Bellamy tossed me fuzzy socks with glitter skulls. “Put these on and take a shot of whipped cream like a grown woman.”
“You people are emotionally unwell.”
“Duh,” Maddy said, popping the cork and letting it rocket into the living room. “Why do you think we do this?”
And then, God help me, I laughed. Actually laughed.
The rebellion was officially underway.
Pajama time arrived without warning. One moment, we were high on frosting and brownie batter. The next, Maddy strutted out like a war goddess on sabbatical, pink silk robe, angry cat socks, glitter face mask shimmering like weaponized unicorn snot. She wore it like armor. Regal. Terrifying.
Bellamy gave a slow nod. “We wear pink. On every day ending in Y.”
“No notes,” Maddy said, slicking glitter balm across her lips like she meant to kiss and conquer. Somewhere along the way she’d stolen the brownie pan, and now perched on the couch arm like a goblin monarch, eating with royal entitlement.
I didn’t have pajamas. Just a faded black tank, borrowed sleep shorts, and the vague hope no one noticed I wasn’t dressed for sparkly combat. But Bellamy lobbed a blanket at me with divine force, and I sank onto the oversized couch like I belonged.
The remote passed between hands like a sacred weapon.
“We’re watching10 Things I Hate About You,” Maddy declared, hurling herself across the cushions like an Olympic gymnast mid-vault.
“Because it’s the blueprint,” Bellamy said, peeling open a face mask packet with her teeth like a deranged skincare surgeon.

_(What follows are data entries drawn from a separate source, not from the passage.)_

(* ===== verification/SlicTheorems.v ===== *)
(** * Theorems on loggers

    Programs that use the interface of SLIC never use a log stream or logger that is
    gone.  The theorems are proved for any log streams that satisfy [LogStreamLaws], and
    [GenericOutputStream] is shown to satisfy them. *)

From S2P Require Import Prelude PathStrings StdStrings StringUtilities SlicStreams SlicLogger.
From Stdlib Require Import Ascii String.

Module SlicTheorems.
Import PathStrings StdStrings StringUtilities SlicStreams SlicLogger.
Open Scope string_scope.
Open Scope Z_scope.

(** ** Ordered maps *)

Lemma string_compare_refl k : String.compare k k = Eq.
Proof. pose proof (String.compare_antisym k k) as H. by destruct (String.compare k k). Qed.

Section smap.
Context {A : Type}.
Implicit Types (m : list (string * A)).

Lemma smap_find_insert m k x k' : smap_find (smap_insert m k x) k' = if decide (k' = k) then Some x else smap_find m k'.
Proof.
  induction m as [|[j y] m IH]; cbn [smap_insert smap_find].
  - destruct (String.eqb_spec k' k) as [->|]; [by rewrite decide_True|by rewrite decide_False].
  - destruct (String.compare k j) eqn:Ec; cbn [smap_find].
    + apply String.compare_eq_iff in Ec as ->. destruct (String.eqb_spec k' j); [by rewrite decide_True|by rewrite decide_False].
    + destruct (String.eqb_spec k' k) as [->|]; [by rewrite decide_True|by rewrite decide_False].
    + rewrite IH. destruct (String.eqb_spec k' j) as [->|]; [|done]. rewrite decide_False; [done|].
      intros ->. by rewrite string_compare_refl in Ec.
Qed.

Lemma smap_find_None m k : smap_find m k = None <-> k ∉ m.*1.
Proof.
  induction m as [|[j y] m IH]; cbn; [split; [intros _; apply not_elem_of_nil|done]|].
  rewrite not_elem_of_cons. destruct (String.eqb_spec k j); naive_solver.
Qed.

Lemma smap_find_Some m k x : smap_find m k = Some x -> (k, x) ∈ m.
Proof.
  induction m as [|[j y] m IH]; cbn; [done|]. destruct (String.eqb_spec k j) as [->|]; [intros [= <-]; by left|]. intros. right. auto.
Qed.

Lemma smap_insert_fresh m k x : smap_find m k = None -> smap_insert m k x ≡ₚ (k, x) :: m.
Proof.
  induction m as [|[j y] m IH]; cbn; [done|]. destruct (String.eqb_spec k j) as [|Hne]; [done|]. intros Hm.
  destruct (String.compare k j) eqn:Ec; [by apply String.compare_eq_iff in Ec|done|]. rewrite IH by done. apply perm_swap.
Qed.

Lemma smap_insert_Forall (P : string * A -> Prop) m k x : Forall P m -> P (k, x) -> Forall P (smap_insert m k x).
Proof.
  intros Hm Hx. induction Hm as [|[j y] m Hj Hm IH]; cbn; [by repeat constructor|].
  destruct (String.compare k j); repeat constructor; auto.
Qed.

End smap.

(** ** What log streams promise *)

Class LogStreamLaws (S W : Type) `{!LogStream S W} := {
  (** All log streams together with the outside. *)
  streams_ok : gmap Z S -> W -> Prop;
  law_append m w k ls level message tag file line fd only : streams_ok m w -> m !! k = Some ls ->
    exists ls' w', ls_append ls level message tag file line fd only w = Some (ls', w') /\ streams_ok (<[k := ls']> m) w';
  law_outputLocal m w k ls : streams_ok m w -> m !! k = Some ls ->
    exists ls' w', ls_outputLocal ls w = Some (ls', w') /\ streams_ok (<[k := ls']> m) w';
  law_flush m w k ls : streams_ok m w -> m !! k = Some ls ->
    exists ls' w', ls_flush ls w = Some (ls', w') /\ streams_ok (<[k := ls']> m) w';
  law_push m w k ls : streams_ok m w -> m !! k = Some ls ->
    exists ls' w', ls_push ls w = Some (ls', w') /\ streams_ok (<[k := ls']> m) w';
  law_delete m w k ls : streams_ok m w -> m !! k = Some ls ->
    exists w', ls_delete ls w = Some w' /\ streams_ok (delete k m) w';
  law_cerr m w text : streams_ok m w -> streams_ok m (ls_cerr text w);
  law_default m w k format : streams_ok m w -> m !! k = None -> streams_ok (<[k := default_stream format]> m) w }.
Lemma steps_to_update k c r s n n' out : flushing k c -> streams !! r = Some s -> w_nodes c !! r = Some n ->
  sync_step c r = Moved (mkWorld (<[r := n']> (w_nodes c)) out) -> node_ok k r s n' -> steps_left n = S (steps_left n') ->
  (r = k -> out = console_write p (before k ++ printed s n')%string w0) -> (r <> k -> out = w_out c) -> steps_to c r k.
Proof.
  intros Hfl Hs Hr Hstep Hok Hleft H1 H2. eexists. split_and!; [exact Hstep|by eapply flushing_update|]. by eapply total_update.
Qed.

(** The printing loop of rank [k]. *)
Lemma step_printing k c s ms i : is_console p -> flushing k c -> streams !! k = Some s -> m_cache s = Some ms -> sy_stream s = Some p ->
  (i <= List.length ms)%nat -> w_nodes c !! k = Some (mkRank s (Printing i) 0) -> steps_to c k k.
Proof.
  intros Hp Hfl Hs Hms Hstr Hi Hk. assert (cached s = ms) as Hc by (unfold cached; by rewrite Hms).
  assert (w_out c = console_write p (before k ++ str_concat (take i ms))%string w0) as Ho.
  { rewrite (fl_out _ _ Hfl). unfold printed_at. rewrite Hs, Hk. unfold printed. cbn. by rewrite Hc. }
  destruct (ms !! i) as [text|] eqn:Ei.
  - eapply (steps_to_update k c k s _ (mkRank s (Printing (S i)) 0) (console_write p text (w_out c))); [done|done|done| | | | |done].
    + unfold sync_step. rewrite Hk. cbn [n_pc n_stream n_inbox]. rewrite Hms, Hstr, Ei, insert_text_console by done. reflexivity.
    + right. left. split; [done|]. right. right. left. exists (S i). split; [|done]. rewrite Hc. by apply lookup_lt_Some in Ei.
    + unfold steps_left. cbn. rewrite Hc. apply lookup_lt_Some in Ei. lia.
    + intros _. rewrite Ho, console_write_app. f_equal. unfold printed. cbn. rewrite Hc, (take_S_r _ _ _ Ei), str_concat_app. cbn.
      by rewrite str_app_nil, str_app_assoc.
  - apply lookup_ge_None_1 in Ei as Hge. rewrite take_ge in Ho by lia.
    eapply (steps_to_update k c k s _ (mkRank (with_cache s []) Signalling 0) (w_out c)); [done|done|done| | | | |done].
    + unfold sync_step. rewrite Hk. cbn [n_pc n_stream n_inbox]. rewrite Hms, Hstr, Ei. destruct ms as [|m ms]; [|by rewrite flush_console].
      replace (with_cache s []) with s; [done|]. unfold with_cache. rewrite <- Hms. by destruct s.
    + right. left. split; [done|]. right. right. by right.
    + unfold steps_left. cbn. rewrite Hc. lia.
    + intros _. rewrite Ho. unfold printed. cbn. by rewrite Hc.
Qed.

(** Rank [k] can always make a step. *)
Lemma step_current k c n : is_console p -> console_streams -> flushing k c -> w_nodes c !! k = Some n ->
  exists k', steps_to c k k'.
Proof.
  intros Hp Hst Hfl Hk. destruct (rank_stream k c k n Hfl Hst Hk) as (s & ms & Hs & Hok & Hcomm & Hms & Hc & Hstr & Hopen).
  pose proof (fl_out _ _ Hfl) as Ho. unfold printed_at in Ho. rewrite Hs, Hk in Ho.
  destruct Hok as [[? _]|[[_ Hcur]|[? _]]]; [lia| |lia]. destruct Hcur as [-> |[-> |[(i & Hi & ->)| ->]]].
  - exists k. eapply (steps_to_update k c k s _ (mkRank s Waiting (signals k)) (w_out c)); [done|done|done| | | | |done].
    + unfold sync_step. rewrite Hk. cbn [n_pc n_stream n_inbox]. rewrite Hms, Hcomm, Hopen. reflexivity.
    + right. left. split; [done|]. right. by left.
    + unfold steps_left. cbn. lia.
    + intros _. exact Ho.
  - exists k. eapply (steps_to_update k c k s _ (mkRank s (Printing 0) 0) (w_out c)); [done|done|done| | | | |done].
    + unfold sync_step. rewrite Hk. cbn [n_pc n_stream n_inbox]. rewrite Hcomm. destruct k as [|k]; reflexivity.
    + right. left. split; [done|]. right. right. left. exists O. split; [lia|done].
    + unfold steps_left. cbn. lia.
    + intros _. exact Ho.
  - exists k. rewrite Hc in Hi. by eapply (step_printing k c s ms i).
  - exists (S k). eexists. split_and!; [|by eapply flushing_next|].
    + unfold sync_step. rewrite Hk. cbn [n_pc n_stream n_inbox with_cache m_comm]. rewrite Hcomm. cbn [n_inbox]. f_equal. f_equal.
      replace (Z.to_nat (Z.of_nat k + 1)) with (S k) by lia. pose proof (lookup_lt_Some _ _ _ Hs).
      destruct ((1 <? Z.of_nat (List.length streams)) && (Z.of_nat k + 1 <? Z.of_nat (List.length streams))) eqn:E; [done|].
      symmetry. apply signal_nobody. rewrite length_insert, (fl_length _ _ Hfl).
      apply andb_false_iff in E as [E%Z.ltb_ge|E%Z.ltb_ge]; lia.
    + unfold total_left. cbn [w_nodes]. rewrite total_signal. by eapply total_update.
Qed.

(** The other ranks wait, have returned, or enter. *)
Lemma step_other k c r n : console_streams -> flushing k c -> w_nodes c !! r = Some n -> r <> k ->
  sync_step c r = Blocked \/ steps_to c r k.
Proof.
  intros Hst Hfl Hr Hne. destruct (rank_stream k c r n Hfl Hst Hr) as (s & ms & Hs & Hok & Hcomm & Hms & Hc & Hstr & Hopen).
  destruct Hok as [[_ ->]|[[? _]|[? [-> | ->]]]]; [|done| |].
  - left. unfold sync_step. by rewrite Hr.
  - right. eapply (steps_to_update k c r s _ (mkRank s Waiting 0) (w_out c)); [done|done|done| | | |done|done].
    + unfold sync_step. rewrite Hr. cbn [n_pc n_stream n_inbox]. rewrite Hms, Hcomm, Hopen. reflexivity.
    + right. right. split; [done|by right].
    + unfold steps_left. cbn. lia.
  - left. unfold sync_step. rewrite Hr. cbn [n_pc n_stream n_inbox]. rewrite Hcomm. by rewrite (proj2 (Z.ltb_lt _ _)) by lia.
Qed.

Lemma flushing_step k c r c' : is_console p -> console_streams -> flushing k c -> sync_step c r = Moved c' ->
  exists k', flushing k' c' /\ total_left c = S (total_left c').
Proof.
  intros Hp Hst Hfl Hstep. destruct (w_nodes c !! r) as [n|] eqn:Hr; [|by unfold sync_step in Hstep; rewrite Hr in Hstep].
  destruct (decide (r = k)) as [->|Hne].
  - destruct (step_current k c n Hp Hst Hfl Hr) as (k' & c1 & Hc1 & ? & ?). rewrite Hc1 in Hstep. simplify_eq. by exists k'.
  - destruct (step_other k c r n Hst Hfl Hr Hne) as [Hb|(c1 & Hc1 & ? & ?)]; rewrite Hstep in *; [done|]. simplify_eq. by exists k.
Qed.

I raised an eyebrow. “Is emotional sabotage part of the skincare routine?”
Maddy nodded, solemn. “It’s exfoliation for the soul.”
Bellamy gave me a once-over, then pointed her spoon at me again. “You need this.”
“I do not.”
“You have so many feelings, and none of them have been properly moisturized.”
“Is that a diagnosis or an insult?”
“It’s a love letter written in glitter and glycolic acid. Shut up and hydrate.”
I didn’t argue. Bellamy had the vibe of someone fully willing to pin me down and apply a collagen mask by force. I took another sip of Prosecco, dragged the blanket higher, and felt something ease in my chest, like my muscles were starting tobelieve the war was actually on pause, if only for one night wrapped in frosting and pink silk.
The couch dissolved into a tangle of limbs, snacks, and stolen pillows. Bellamy claimed mine without shame. Maddy sprawled on the floor like Heath Ledger’s smile had emotionally assassinated her. String lights glowed from every window, Maddy’s handiwork, no doubt. A prescription for serotonin and ambience.
Popcorn crackled from the kitchen like celebratory gunfire. The air smelled of chocolate, hairspray, and mutiny. Onscreen, Julia Stiles launched into her monologue, and Bellamy mouthed every word like scripture. Maddy cried when Kat read the poem. I pretended not to.
I didn’t know what this was, this chaos pretending to be comfort, but I liked it. No one asked me to laugh, or quote along. No one cared whether I stayed quiet or cried. They just let me exist. No edge required. No performance. Just space.
That alone felt revolutionary.
A brownie crumb shot past my face. Maddy’s doing. Bellamy retaliated with a pillow, missed Maddy, and nearly decapitated me. I sipped without flinching.
“Children,” I muttered.
“Glitter gremlins,” Maddy corrected mid-swing. “Say it with respect.”
I shook my head and tried not to smile. Failed. No one was watching, but I smiled anyway. And somehow, that was the most dangerous part.
Bellamy tossed a popcorn kernel in the air. “Three for three, bitches,” she announced, catching it with a triumphant smirk. She pointed at Maddy, already winding up.
“Miss, and you owe me your glitter socks.”